The OECD’s Economic Outlook published on the 25th of May and the BIS’s 81st Annual Report brought out on the 26th of June characterize the global recovery as self-sustained. It is projected that the US economy will grow by 2.6% in 2011 and 3.1% in 2012, the GDP in Euro area will rise by 2% in each of upcoming two years and the Japan’s GDP increase by 0.9 % and by 2.2% in 2011 and 2012 accordingly. Consequently, the safeguards of financial stability recommend withdrawing fiscal and monetary stimulus due to the rising inflation. However, these suggestions bear a strong resemblance to the decisions how to fix balance sheets instead of restoring foundations of financial stability.
From my point of view, the described economy recovery of the advanced countries in the OECD’s and the BIS’s reports is lack of structural analyses. Once the pressure of the inflation is taking under considerations I would rather like to know whose industrial sectors are overheated and why their development requires suppression. Moreover, has anybody estimated how the imposed extra costs associated with the suggested growth of interest rates would affect other fragile industries?

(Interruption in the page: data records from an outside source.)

(* ===== verification/TcpEvent.v ===== *)
(** What the two TCP tracers share: the [struct event] of
    src/ebpf_for_client/tcp_analyse.h and
    src/ebpf_for_service/tcp_analyse_service.h, the state names of
    [get_tcp_state], and the part of every handler that fills an event from
    the socket and the current task.

    The handlers copy string literals with the size of the destination, so the
    bytes that follow a literal in the program's read-only data end up behind
    its terminator.  What they are is a parameter ([rodata]); nothing is assumed
    about it. *)
From S2P Require Import Prelude.
From S2P Require Import CLib.

Definition AF_INET : Z := 2.
Definition AF_INET6 : Z := 10.

Definition TASK_COMM_LEN : nat := 16.
Definition TASK_FUNC_LEN : nat := 32.
Definition TCP_STATE_LEN : nat := 32.
Definition TCP_DESCRIPTION_LEN : nat := 128.

Definition TCP_SYN_SENT : Z := 2.

(** [struct event]; the two unions are their 16 bytes. *)
Record event := {
  saddr : list byte;
  daddr : list byte;
  comm : list byte;
  func : list byte;
  tcp_state : list byte;
  tcp_description : list byte;
  delta_us : Z;
  ts_us : Z;
  tgid : Z;
  af : Z;
  lport : Z;
  dport : Z;
  tcp_connect_time : Z
}.

(** The fields of [struct sock] the programs read. *)
Record sock := {
  skc_state : Z;
  skc_num : Z;
  skc_dport : Z;
  skc_family : Z;
  skc_rcv_saddr : Z;
  skc_daddr : Z;
  skc_v6_rcv_saddr : list byte;
  skc_v6_daddr : list byte
}.

(** What a program sees when it runs: the task, the clock, and the socket at
    address [h_sk]. *)
Record hook := {
  h_pid_tgid : Z;
  h_ktime : Z;
  h_comm : list byte;
  h_sk : Z;
  h_sock : sock
}.

Definition get_tcp_state (state : Z) : list byte :=
  if state =? 1 then str "TCP_ESTABLISHED" else
  if state =? 2 then str "TCP_SYN_SENT" else
  if state =? 3 then str "TCP_SYN_RECV" else
  if state =? 4 then str "TCP_FIN_WAIT1" else
  if state =? 5 then str "TCP_FIN_WAIT2" else
  if state =? 6 then str "TCP_TIME_WAIT" else
  if state =? 7 then str "TCP_CLOSE" else
  if state =? 8 then str "TCP_CLOSE_WAIT" else
  if state =? 9 then str "TCP_LAST_ACK" else
  if state =? 10 then str "TCP_LISTEN" else
  if state =? 11 then str "TCP_CLOSING" else
  if state =? 12 then str "TCP_NEW_SYN_RECV" else
  str "UNKNOWN_STATE".

Section Fill.
Context (rodata : list byte -> list byte).

(** [memcpy(dst, "s", n)] *)
Definition memcpy_lit (n : nat) (s : list byte) : list byte := take n (s ++ NUL :: rodata s).

(** [ts / 1000] *)
Definition hook_us (h : hook) : Z := u64 (h_ktime h) / 1000.

(** [bpf_get_current_pid_tgid() >> 32] *)
Definition hook_tgid (h : hook) : Z := u32 (Z.shiftr (h_pid_tgid h) 32).

(** A [union { __u32 v4; __u8 v6[16]; }] of a zeroed event. *)
Definition addr_union (family v4 : Z) (v6 : list byte) : list byte :=
  if family =? AF_INET then le_split 4 v4 ++ replicate 12 NUL else v6.

(** The event of a hook: [f] and [d] are the bytes copied to [func] and
    [tcp_description]. *)
Definition fill_event (h : hook) (f d : list byte) (connect_time : Z) : event :=
  let sk := h_sock h in
  {| saddr := addr_union (skc_family sk) (skc_rcv_saddr sk) (skc_v6_rcv_saddr sk);
     daddr := addr_union (skc_family sk) (skc_daddr sk) (skc_v6_daddr sk);
     comm := h_comm h;
     func := f;
     tcp_state := memcpy_lit TCP_STATE_LEN (get_tcp_state (skc_state sk));
     tcp_description := d;
     delta_us := hook_us h;
     ts_us := hook_us h;
     tgid := hook_tgid h;
     af := skc_family sk;
     lport := skc_num sk;
     dport := skc_dport sk;
     tcp_connect_time := connect_time |}.

(** [targ_min_us && event.delta_us < targ_min_us] *)
Definition too_early (targ_min_us : Z) (h : hook) : bool :=
  negb (targ_min_us =? 0) && (hook_us h <? targ_min_us).

End Fill.

(** ** Lemmas *)

(** The text of a copied literal does not depend on what follows it. *)
Lemma memcpy_lit_text rodata n s : NUL ∉ s -> (length s < n)%nat ->
  cstr (memcpy_lit rodata n s) = s /\ strlen (memcpy_lit rodata n s) = Some (zlen s).
Proof.
  intros Hs Hl. unfold memcpy_lit. rewrite take_app_ge by lia.
  destruct (n - length s)%nat as [| k] eqn:E; [lia |]. simpl.
  split; [by apply cstr_app_nul | by apply strlen_app_nul].
Qed.

Lemma get_tcp_state_text st : NUL ∉ get_tcp_state st /\ (length (get_tcp_state st) <= 16)%nat.
Proof.
  unfold get_tcp_state. repeat (destruct (_ =? _); [split; [apply (bool_decide_unpack _); by vm_compute | simpl; lia] |]).
  split; [apply (bool_decide_unpack _); by vm_compute | simpl; lia].
Qed.

Lemma hook_us_range h : 0 <= hook_us h < 2 ^ 64.
Proof. unfold hook_us. pose proof (u64_range (h_ktime h)). Z.to_euclidean_division_equations; lia. Qed.

Lemma hook_us_mono h h' : 0 <= h_ktime h <= h_ktime h' -> h_ktime h' < 2 ^ 64 -> hook_us h <= hook_us h'.
Proof. intros. unfold hook_us. rewrite !u64_id by lia. apply Z.div_le_mono; lia. Qed.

Additionally, increased capital (10.5% - total capital requirements that involves minimum capital plus conservation buffer), leverage and liquidity standards for banks according to the Basel III requirements and other endeavours such as accepted “ringfence” concept – the British initiative that intends to protect essential banks’ operations (deposit taking and payment systems) in big diverse banks; regulators agreement on extra capital charges of 1% to 2.5% of risk-adjusted assets on the 30 global systematically important institutions as well as suggestions of the BIS and the BCBS to apply supplementary countercyclical capital buffers are attempts to absorb losses in bad times and keep clean balance sheets of financial institutions after the banks’ bail outs started in 2008. However, those achievements do not mean that losses of the Financial Crisis are vanished. In most cases, they are just transferred to the governments’ balance sheets and the particular focus is required to recover the fragile economies of advanced regions.
However, according to the BIS's Annual Report “very low interest rates in major advanced economies delay the necessary balance sheet adjustments of households and financial institutions”. Thus, it may imply that encouragement to increase interest rates is aimed to restore price stability rather that the soundness of the whole financial system.